Autism-associated Scn2a haploinsufficiency disrupts in vivo dendritic signaling and impairs flexible decision-making

SCN2A is a high-confidence risk gene for autism spectrum disorder. Loss-of-function mutations in Scn2a reduce dendritic excitability in neocortical pyramidal cells. However, the impact of Scn2a haploinsufficiency on dendritic signaling in vivo , particularly during behavior, is unknown. In this study, we used two-photon microscopy to image dendritic calcium transients in deep layer pyramidal cells in the mouse medial frontal cortex. Scn2a ^+/- mice had diminished coupling between apical and proximal dendritic compartments.
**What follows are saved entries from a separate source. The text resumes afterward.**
(** X4: the indices the call stores are valid and ordered: every filled
    slot holds an index into the token array, and a later filled slot holds
    a strictly larger index than an earlier one. *)
Theorem random_select_sorted_in_range toks nwords buf coins drawn buf' drawn' :
  2 <= nwords -> nwords <= ptr_array_len toks -> ptr_array_len toks < 2 ^ 32 ->
  nwords <= Z.of_nat (length buf) ->
  rspamd_language_detector_random_select toks nwords (Some buf) coins drawn
    = Ok (buf', drawn') ->
  (forall (j : nat) v,
     Z.of_nat j < nwords - 1 -> buf' !! j = Some v ->
     0 <= v < ptr_array_len toks)
  /\ (forall (j1 j2 : nat) v1 v2,
        (j1 < j2)%nat -> Z.of_nat j2 < nwords - 1 ->
        buf' !! j1 = Some v1 -> buf' !! j2 = Some v2 ->
        v1 < v2).
Proof.
  intros Hk HN Hmax Hroom Hrun.
  destruct (random_select_filled toks nwords buf coins drawn Hk HN Hmax Hroom)
    as (buf'' & Hrun' & _ & Hin & _).
  rewrite Hrun in Hrun'. injection Hrun' as <- _.
  set (n := ptr_array_len toks) in *.
  assert (Hdm := Z.div_mod n nwords ltac:(lia)).
  assert (Hrem := Z.mod_pos_bound n nwords ltac:(lia)).
  assert (Hstep : 0 < n / nwords) by (apply Z.div_str_pos; lia).
  split.
  - intros j v Hj Hv.
    destruct (Hin j Hj) as (w & Hw & Hb).
    rewrite Hv in Hw. injection Hw as <-. nia.
  - intros j1 j2 v1 v2 Hlt Hj2 H1 H2.
    destruct (Hin j1 ltac:(lia)) as (w1 & Hw1 & Hb1).
    destruct (Hin j2 ltac:(lia)) as (w2 & Hw2 & Hb2).
    rewrite H1 in Hw1. rewrite H2 in Hw2.
    injection Hw1 as <-. injection Hw2 as <-. nia.
Qed.

(** X5: with one sample requested the single draw is reduced modulo the
    number of tokens and stored in slot [0]; the other slots are left
    alone. *)
Theorem random_select_one toks buf coins drawn :
  1 <= ptr_array_len toks -> ptr_array_len toks < 2 ^ 32 ->
  (1 <= length buf)%nat ->
  exists v,
    rspamd_language_detector_random_select toks 1 (Some buf) coins drawn
      = Ok (<[0%nat := v]> buf, Datatypes.S drawn)
    /\ v = u64 (coins drawn) mod ptr_array_len toks
    /\ 0 <= v < ptr_array_len toks.
Proof.
  intros HN Hmax Hroom.
  unfold rspamd_language_detector_random_select.
  set (n := ptr_array_len toks) in *.
  rewrite !decide_False by lia.
  rewrite Z.div_1_r, Z.mod_1_r, Z.add_0_r.
  rewrite (u32_small n) by lia.
  rewrite decide_False by lia.
  rewrite offsets_store_ok by lia.
  pose proof (Z.mod_pos_bound (u64 (coins drawn)) n ltac:(lia)).
  exists (u64 (coins drawn) mod n).
  cbn [random_select_loop]. rewrite decide_False by lia.
  rewrite s64_small by lia. done.
Qed.

End SamplerMore.

(** ** Further properties of the two scans *)

Section ScansMore.

Context (window : list UChar) (type : rspamd_language_gramm_type).

(** X6: neither scan adds a key to the candidate table, removes one, or
    changes the language name or the profile a stored candidate refers to:
    only scores move. *)
Theorem scans_touch_scores_only d
    (candidates : gmap string rspamd_lang_detector_res) key :
  (λ cand, (lang cand, elt cand))
    <$> rspamd_language_detector_process_ngramm_full d window type candidates
        !! key
  = (λ cand, (lang cand, elt cand)) <$> candidates !! key
  /\ (λ cand, (lang cand, elt cand))
       <$> rspamd_language_detector_process_ngramm_update d window type
             candidates !! key
     = (λ cand, (lang cand, elt cand)) <$> candidates !! key.
Proof.
  split.
  - rewrite process_ngramm_full_lookup. by destruct (candidates !! key).
  - rewrite process_ngramm_update_eq. case_decide.
    + rewrite process_ngramm_full_lookup, lookup_fmap.
      by destruct (candidates !! key).
    + rewrite lookup_fmap. by destruct (candidates !! key).
Qed.

Lemma scan_gain_not_named key es :
  key ∉ name <$> es -> scan_gain window type key es = 0.
Proof.
  induction es as [|e es IH]; cbn [scan_gain foldr]; [done |].
  fold (scan_gain window type key es).
  rewrite fmap_cons, not_elem_of_cons. intros [Hne Hnin].
  rewrite decide_False by done. rewrite IH by done. lia.
Qed.

Lemma scan_gain_named e es :
  NoDup (name <$> es) -> e ∈ es ->
  scan_gain window type (name e) es = ngramm_freq e type window.
Proof.
  induction es as [|e' es IH]; intros Hnd Hin; [by apply elem_of_nil in Hin |].
  rewrite fmap_cons, NoDup_cons in Hnd. destruct Hnd as [Hfresh Hnd].
  cbn [scan_gain foldr]. fold (scan_gain window type (name e) es).
  apply elem_of_cons in Hin as [-> | Hin].
  - rewrite decide_True by done.
    rewrite scan_gain_not_named by done. lia.
  - rewrite decide_False.
    + rewrite IH by done. lia.
    + intros Heq. apply Hfresh. rewrite Heq.
      by apply list_elem_of_fmap_2.
Qed.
Pyramidal tract neurons had abnormal event rates, while intratelencephalic neurons had compartment-specific alterations indicative of diminished dendritic integration. In a matching pennies task, Scn2a ^+/- mice were inflexible in the face of changing competitive pressure. Apical dendritic tuft in IT neurons typically encoded reward and strategy, but these task-specific representations were absent in Scn2a ^+/- mice. Collectively, the findings demonstrate that Scn2a haploinsufficiency weakens dendritic integration in vivo and disrupts the dendritic encoding of decision variables, potentially contributing to the cognitive rigidity in autism spectrum disorder.